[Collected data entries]

(** ** Rights in transit that are destroyed *)

Definition ipc_object_destroy (st : pstate) (object msgt_name : Z) : outcome pstate :=
  kassert (IO_VALID object);;
  kassert (io_otype st object =? IOT_PORT);;
  if msgt_name =? MACH_MSG_TYPE_PORT_SEND then ipc_port_release_send st object
  else if msgt_name =? MACH_MSG_TYPE_PORT_SEND_ONCE then Ok (notify st (ipc_notify_send_once object))
  else if msgt_name =? MACH_MSG_TYPE_PORT_RECEIVE then ipc_port_release_receive st object
  else Fault FPanic.

(** ** Copyout *)

(** A blank entry gets the object, which is returned locked, unless it is
    dead. *)
Definition copyout_blank (sp : istate) (st : pstate) (name : Z) (entry : eptr) (object : Z) :
    outcome (istate * pstate * bool) :=
  e ← eread sp entry;
  kassert (IE_BITS_TYPE (ie_bits e) =? MACH_PORT_TYPE_NONE);;
  kassert (ie_object e =? IO_NULL);;
  st ← ip_lock st object;
  port ← pget st object;
  if negb (ip_active port) then
    st ← ip_unlock st object;
    sp ← ipc_entry_dealloc sp name entry;
    sp ← is_write_unlock sp;
    Ok (sp, st, false)
  else Ok (set_object sp entry object, st, true).

(** The part of [ipc_right_reverse] that depends on the type of the right:
    send-once rights always get a name of their own. *)
Definition copyout_reverse (sp : istate) (st : pstate) (object msgt_name : Z) :
    outcome (istate * pstate * option (Z * eptr)) :=
  if negb (msgt_name =? MACH_MSG_TYPE_PORT_SEND_ONCE) then ipc_right_reverse sp st object
  else Ok (sp, st, None).

(** The [for] loop: the name and the entry for the object. *)
Fixpoint copyout_loop (fuel : nat) (sp : istate) (st : pstate) (object msgt_name : Z) :
    outcome (istate * pstate * (kern_return * option (Z * eptr))) :=
  match fuel with
  | O => Fault FLoop
  | S fuel' =>
    if negb (is_active (st_space sp)) then
      sp ← is_write_unlock sp;
      Ok (sp, st, (KERN_INVALID_TASK, None))
    else
      '(sp, st, found) ← copyout_reverse sp st object msgt_name;
      match found with
      | Some (name, entry) =>
        e ← eread sp entry;
        kassert (has (ie_bits e) MACH_PORT_TYPE_SEND_RECEIVE);;
        Ok (sp, st, (KERN_SUCCESS, Some (name, entry)))
      | None =>
        '(sp, (kr, res)) ← ipc_entry_get sp;
        match res with
        | None =>
          '(sp, kr) ← ipc_entry_grow_table sp ITS_SIZE_NONE;
          if negb (bool_decide (kr = KERN_SUCCESS)) then Ok (sp, st, (kr, None))
          else copyout_loop fuel' sp st object msgt_name
        | Some (name, entry) =>
          '(sp, st, live) ← copyout_blank sp st name entry object;
          Ok (sp, st, if live : bool then (KERN_SUCCESS, Some (name, entry))
                      else (KERN_INVALID_CAPABILITY, None))
        end
      end
  end.

Definition ipc_object_copyout (sp : istate) (st : pstate) (object msgt_name : Z) (overflow : bool) :
    outcome (istate * pstate * (kern_return * option Z)) :=
  kassert (IO_VALID object);;
  kassert (io_otype st object =? IOT_PORT);;
  sp ← is_write_lock sp;
  '(sp, st, (kr, found)) ← copyout_loop (S ipc_table_entries_size) sp st object msgt_name;
  match found with
  | None => Ok (sp, st, (kr, None))
  | Some (name, entry) =>
    '(sp, st, kr) ← ipc_right_copyout sp st name entry msgt_name overflow object;
    sp ← is_write_unlock sp;
    Ok (sp, st, (kr, if bool_decide (kr = KERN_SUCCESS) then Some name else None))
  end.

Definition ipc_object_copyout_name (sp : istate) (st : pstate) (object msgt_name : Z) (overflow : bool)
    (name : Z) : outcome (istate * pstate * kern_return) :=
  kassert (IO_VALID object);;
  kassert (io_otype st object =? IOT_PORT);;
  '(sp, (kr, res)) ← ipc_entry_alloc_name sp name;
  match res with
  | None => Ok (sp, st, kr)
  | Some entry =>
    '(sp, st, found) ← copyout_reverse sp st object msgt_name;
    '(sp, st, (kr, ready)) ←
      match found with
      | Some (oname, oentry) =>
        e ← eread sp entry;
        if negb (name =? oname) then
          st ← ip_unlock st object;
          sp ← (if IE_BITS_TYPE (ie_bits e) =? MACH_PORT_TYPE_NONE then ipc_entry_dealloc sp name entry else Ok sp);
          sp ← is_write_unlock sp;
          Ok (sp, st, (KERN_RIGHT_EXISTS, false))
        else
          kassert (bool_decide (entry = oentry));;
          kassert (has (ie_bits e) MACH_PORT_TYPE_SEND_RECEIVE);;
          Ok (sp, st, (KERN_SUCCESS, true))
      | None =>
        '(sp, inuse) ← ipc_right_inuse sp entry;
        if inuse : bool then Ok (sp, st, (KERN_NAME_EXISTS, false))
        else
          '(sp, st, live) ← copyout_blank sp st name entry object;
          Ok (sp, st, if live : bool then (KERN_SUCCESS, true) else (KERN_INVALID_CAPABILITY, false))
      end;
    if negb (ready : bool) then Ok (sp, st, kr)
    else
      '(sp, st, kr) ← ipc_right_copyout sp st name entry msgt_name overflow object;
      sp ← is_write_unlock sp;
      Ok (sp, st, kr)
  end.

(** The destination right of a message that [space] received: the object is
    locked and active, and is unlocked.  Returns the name that the receiver
    sees. *)
Definition ipc_object_copyout_dest (space : Z) (st : pstate) (object msgt_name : Z) : outcome (pstate * Z) :=
  kassert (IO_VALID object);;
  port ← pget st object;
  kassert (ip_active port);;
  st ← ip_release st object;
  if msgt_name =? MACH_MSG_TYPE_PORT_SEND then
    let name := if ip_receiver port =? space then ip_receiver_name port else MACH_PORT_NULL in
    kassert (0 <? ip_srights port);;
    '(st, ns) ← drop_send_right st object;
    st ← ip_unlock st object;
    Ok (notify_no_senders st ns, name)
  else if msgt_name =? MACH_MSG_TYPE_PORT_SEND_ONCE then
    kassert (0 <? ip_sorights port);;
    if ip_receiver port =? space then
      st ← pmod st object (λ port, set_ip_sorights port (u32 (ip_sorights port - 1)));
      st ← ip_unlock st object;
      Ok (st, ip_receiver_name port)
    else
      st ← ip_reference st object;
      st ← ip_unlock st object;
      Ok (notify st (ipc_notify_send_once object), MACH_PORT_NULL)
  else Fault FPanic.
(** One of the two types makes a right from the receive right. *)
Definition header_same_make (sp : istate) (st : pstate) (name : Z) (entry : eptr) (dest_type reply_type : Z) :
    header_outcome :=
  '(sp, st, res) ← ipc_right_copyin sp st name entry dest_type false;
  match res with
  | None => Ok (sp, st, Invalid MACH_SEND_INVALID_DEST)
  | Some (dest_port, dest_soright) =>
    kassert (IO_VALID dest_port);;
    assert_type sp entry MACH_PORT_TYPE_RECEIVE;;
    kassert (dest_soright =? IP_NULL);;
    '(sp, st, res) ← ipc_right_copyin sp st name entry reply_type true;
    match res with
    | None => Fault FAssert
    | Some (reply_port, reply_soright) =>
      kassert (reply_port =? dest_port);;
      assert_type sp entry MACH_PORT_TYPE_RECEIVE;;
      kassert (reply_soright =? IP_NULL);;
      Ok (sp, st, Copied (HR dest_port dest_soright reply_port reply_soright))
    end
  end.

(** Two send rights are copied. *)
Definition header_same_copy (sp : istate) (st : pstate) (name : Z) (entry : eptr) : header_outcome :=
  '(sp, st, res) ← ipc_right_copyin sp st name entry MACH_MSG_TYPE_COPY_SEND false;
  match res with
  | None => Ok (sp, st, Invalid MACH_SEND_INVALID_DEST)
  | Some (dest_port, dest_soright) =>
    assert_type sp entry MACH_PORT_TYPE_SEND;;
    kassert (dest_soright =? IP_NULL);;
    '(st, reply_port) ← ipc_port_copy_send st dest_port;
    Ok (sp, st, Copied (HR dest_port dest_soright reply_port IP_NULL))
  end.

(** Two send rights are moved. *)
Definition header_same_move (sp : istate) (st : pstate) (name : Z) (entry : eptr) : header_outcome :=
  '(sp, st, res) ← ipc_right_copyin_two sp st name entry;
  match res with
  | None => Ok (sp, st, Invalid MACH_SEND_INVALID_DEST)
  | Some (dest_port, dest_soright) =>
    sp ← entry_defunct sp name entry;
    Ok (sp, st, Copied (HR dest_port dest_soright dest_port IP_NULL))
  end.

(** One send right is moved and one copied. *)
Definition header_same_both (sp : istate) (st : pstate) (name : Z) (entry : eptr) (dest_type reply_type : Z) :
    header_outcome :=
  kassert ((dest_type =? MACH_MSG_TYPE_COPY_SEND) && (reply_type =? MACH_MSG_TYPE_MOVE_SEND) ||
           (dest_type =? MACH_MSG_TYPE_MOVE_SEND) && (reply_type =? MACH_MSG_TYPE_COPY_SEND));;
  '(sp, st, res) ← ipc_right_copyin sp st name entry MACH_MSG_TYPE_MOVE_SEND false;
  match res with
  | None => Ok (sp, st, Invalid MACH_SEND_INVALID_DEST)
  | Some (dest_port, soright) =>
    sp ← entry_defunct sp name entry;
    '(st, reply_port) ← ipc_port_copy_send st dest_port;
    Ok (sp, st, Copied (if dest_type =? MACH_MSG_TYPE_MOVE_SEND
                        then HR dest_port soright reply_port IP_NULL
                        else HR dest_port IP_NULL reply_port soright))
  end.

(** [dest_name == reply_name] *)
Definition header_same (sp : istate) (st : pstate) (name dest_type reply_type : Z) : header_outcome :=
  '(sp, entry) ← ipc_entry_lookup sp name;
  match entry with
  | None => Ok (sp, st, Invalid MACH_SEND_INVALID_DEST)
  | Some entry =>
    kassert (negb (reply_type =? 0));;
    '(st, ok) ← ipc_right_copyin_check sp st entry reply_type;
    if negb ok then Ok (sp, st, Invalid MACH_SEND_INVALID_REPLY)
    else if (dest_type =? MACH_MSG_TYPE_MOVE_SEND_ONCE) || (reply_type =? MACH_MSG_TYPE_MOVE_SEND_ONCE)
    then Ok (sp, st, Invalid MACH_SEND_INVALID_DEST)
    else if (dest_type =? MACH_MSG_TYPE_MAKE_SEND) || (dest_type =? MACH_MSG_TYPE_MAKE_SEND_ONCE) ||
            (reply_type =? MACH_MSG_TYPE_MAKE_SEND) || (reply_type =? MACH_MSG_TYPE_MAKE_SEND_ONCE)
    then header_same_make sp st name entry dest_type reply_type
    else if (dest_type =? MACH_MSG_TYPE_COPY_SEND) && (reply_type =? MACH_MSG_TYPE_COPY_SEND)
    then header_same_copy sp st name entry
    else if (dest_type =? MACH_MSG_TYPE_MOVE_SEND) && (reply_type =? MACH_MSG_TYPE_MOVE_SEND)
    then header_same_move sp st name entry
    else header_same_both sp st name entry dest_type reply_type
  end.
Lemma finish_wake_spec c :
  finish_wake (at_queue st p (λ port, set_ip_msgcount (set_ip_locked port true) (ip_msgcount port - 1)) q mq [] c) p =
    Ok (at_queue st p (λ port, set_ip_locked (finish_port port) true) q mq (finish_woken port) c).
Proof.
  unfold finish_wake, finish_woken. rewrite (run_pget st p q mq Hq port Hp). ostep.
  rewrite (port_at_read port q ip_blocked), (port_at_read port q ip_msgcount), (port_at_read port q ip_qlimit) by done.
  cbn [ip_blocked ip_msgcount ip_qlimit set_ip_msgcount set_ip_locked].
  assert (∀ g ws, g port = set_ip_locked (finish_port port) true →
    at_queue st p g q mq ws c = at_queue st p (λ port, set_ip_locked (finish_port port) true) q mq ws c) as Hext.
  { intros g ws Hg. by apply (at_queue_ext st p q mq Hq port Hp). }
  unfold next_sender. destruct (ip_blocked port) as [|sender senders] eqn:Hb.
  - f_equal. apply Hext. unfold finish_port, next_sender. rewrite Hb. done.
  - destruct (ip_msgcount port - 1 <? ip_qlimit port) eqn:Hlt.
    + rewrite (run_pmod st p q mq Hq port Hp) by done. ostep. rewrite (run_go st p q mq Hq). f_equal. apply Hext.
      unfold finish_port, next_sender. by rewrite Hb, Hlt.
    + f_equal. apply Hext. unfold finish_port, next_sender. by rewrite Hb, Hlt.
Qed.
Lemma receive_again_action th result x :
  sound_system kernel x → enabled_action kernel (Receive_again th result) x →
  ∃ y ev, run_action kernel server scatter (Receive_again th result) x = Ok (y, ev) ∧ good x y ev.
Proof.
  destruct x as [st threads]. intros Hs (q & opt & max_size & timeout & Hth & Hen).
  destruct (take_wakeup th (ps_woken st)) eqn:Ht.
  { eapply receive_woken_action; [done..|]. unfold is_woken. destruct (decide (th ∈ wk_thread <$> ps_woken st)) as [|Hn]; [done|].
    apply take_wakeup_None in Hn. congruence. }
  pose proof Ht as Hnw. apply take_wakeup_None in Hnw. destruct Hen as [?|Hen]; [done|].
  destruct (ma_receiving _ _ _ (so_mail _ _ _ _ _ Hs) _ _ _ _ _ Hth) as [Hr He].
  destruct (receive_ready st threads q None None Hs Hr) as (mq & Hq & Hl & Hc & _). set (p := port_for q mq) in *.
  pose proof (so_queues _ _ _ _ _ Hs) as Hw. simpl in Hw.
  assert (th ∈ imq_threads mq) as Hin.
  { destruct (pa_placed _ _ _ (so_parking _ _ _ _ _ Hs) th _ (In_queue q) Hth eq_refl) as [Hin|Hin]; [|done].
    simpl sy_state in Hin. by rewrite (parked_queue_before _ _ _ _ Hq) in Hin. }
  pose proof (leave_sound kernel st threads p q mq (S (ps_clock st)) Hs Hq Hr th _ Hth eq_refl Hin) as Hs'.
  assert (good (SYS st threads) (SYS (at_queue st p (λ port, port) q (removed th mq) [] (S (ps_clock st))) (delete th threads)) []) as Hgood.
  { split; [done|]. intros x. eapply park_order; eauto. apply Hs'. }
  unfold run_action. rewrite Hth. unfold woken_state. rewrite Ht. unfold receive_waiting.
  destruct Hen as [-> |[-> Ho]].
  - rewrite (receive_interrupted_spec st p q mq Hq Hl) by (done || (destruct (has opt MACH_RCV_TIMEOUT); tauto)). ostep.
    eexists _, _. split; [done|]. exact Hgood.
  - rewrite Ho, (receive_timeout_spec st p q mq Hq Hl) by done. ostep. eexists _, _. split; [done|]. exact Hgood.
Qed.

Lemma finish_action th x :
  sound_system kernel x → enabled_action kernel (Finish th) x →
  ∃ y ev, run_action kernel server scatter (Finish th) x = Ok (y, ev) ∧ good x y ev.
Proof.
  destruct x as [st threads]. intros Hs (m & opt & max_size & Hth).
  destruct (ma_finishing _ _ _ (so_mail _ _ _ _ _ Hs) _ _ _ _ Hth) as [(Hv & Hb & port & Hp & Ha & Hd) He]. simpl sy_state in Hp.
  pose proof (so_queues _ _ _ _ _ Hs) as Hw. simpl in Hw. destruct (home_queue st _ port Hw Hp) as (mq & Hq & Hl & Hc).
  pose proof (finish_count kernel st threads th m opt max_size port Hs Hth Hp Ha) as Hn.
  pose proof (so_unlocked _ _ _ _ _ Hs _ _ Hp) as Hul. simpl in Hul. unfold run_action. rewrite Hth.
  destruct (finish_receive_spec st _ port _ mq Hp Hq Hul Ha Hn m opt max_size scatter eq_refl Hb He) as (mr & _ & ->). ostep.
  eexists _, _. split; [done|]. split.
  - by eapply finish_sound.
  - intros x. apply quiet_order.
    + intros portx Hx. split; [by eapply finish_messages|].
      destruct (at_queue_seqno st (ikm_remote_port m) finish_port (home (ikm_remote_port m) port) mq (finish_woken port) (S (ps_clock st)) x portx Hx)
        as (port' & Hp' & Hseq). exists port'. split; [done|]. rewrite Hseq. case_decide; [|done].
      unfold finish_port. by destruct (next_sender portx).
    + simpl ps_woken. by rewrite handed_app, (finish_handed port).
Qed.

Lemma action_good a x :
  sound_system kernel x → enabled_action kernel a x →
  ∃ y ev, run_action kernel server scatter a x = Ok (y, ev) ∧ good x y ev.
Proof.
  destruct a; [apply send_action|apply send_again_action|apply receive_action|apply receive_again_action|apply finish_action].
Qed.

Lemma runs_good x evs y : sound_system kernel x → runs kernel server scatter x evs y → good x y evs.
Proof.
  intros Hx Hr. induction Hr as [x|a x ev y evs z He Hrun Hr IH]; [split; [done|intros; apply in_order_refl]|].
  destruct (action_good a x Hx He) as (y' & ev' & Hrun' & Hy & Ho). rewrite Hrun in Hrun'. injection Hrun' as <- <-.
  destruct (IH Hy) as [Hz Ho']. split; [done|]. intros p. by eapply in_order_trans.
Qed.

[Work order] Lines from the entries that contain the string "oname" are what must be copied.

[Your solution]
      | Some (oname, oentry) =>
        if negb (name =? oname) then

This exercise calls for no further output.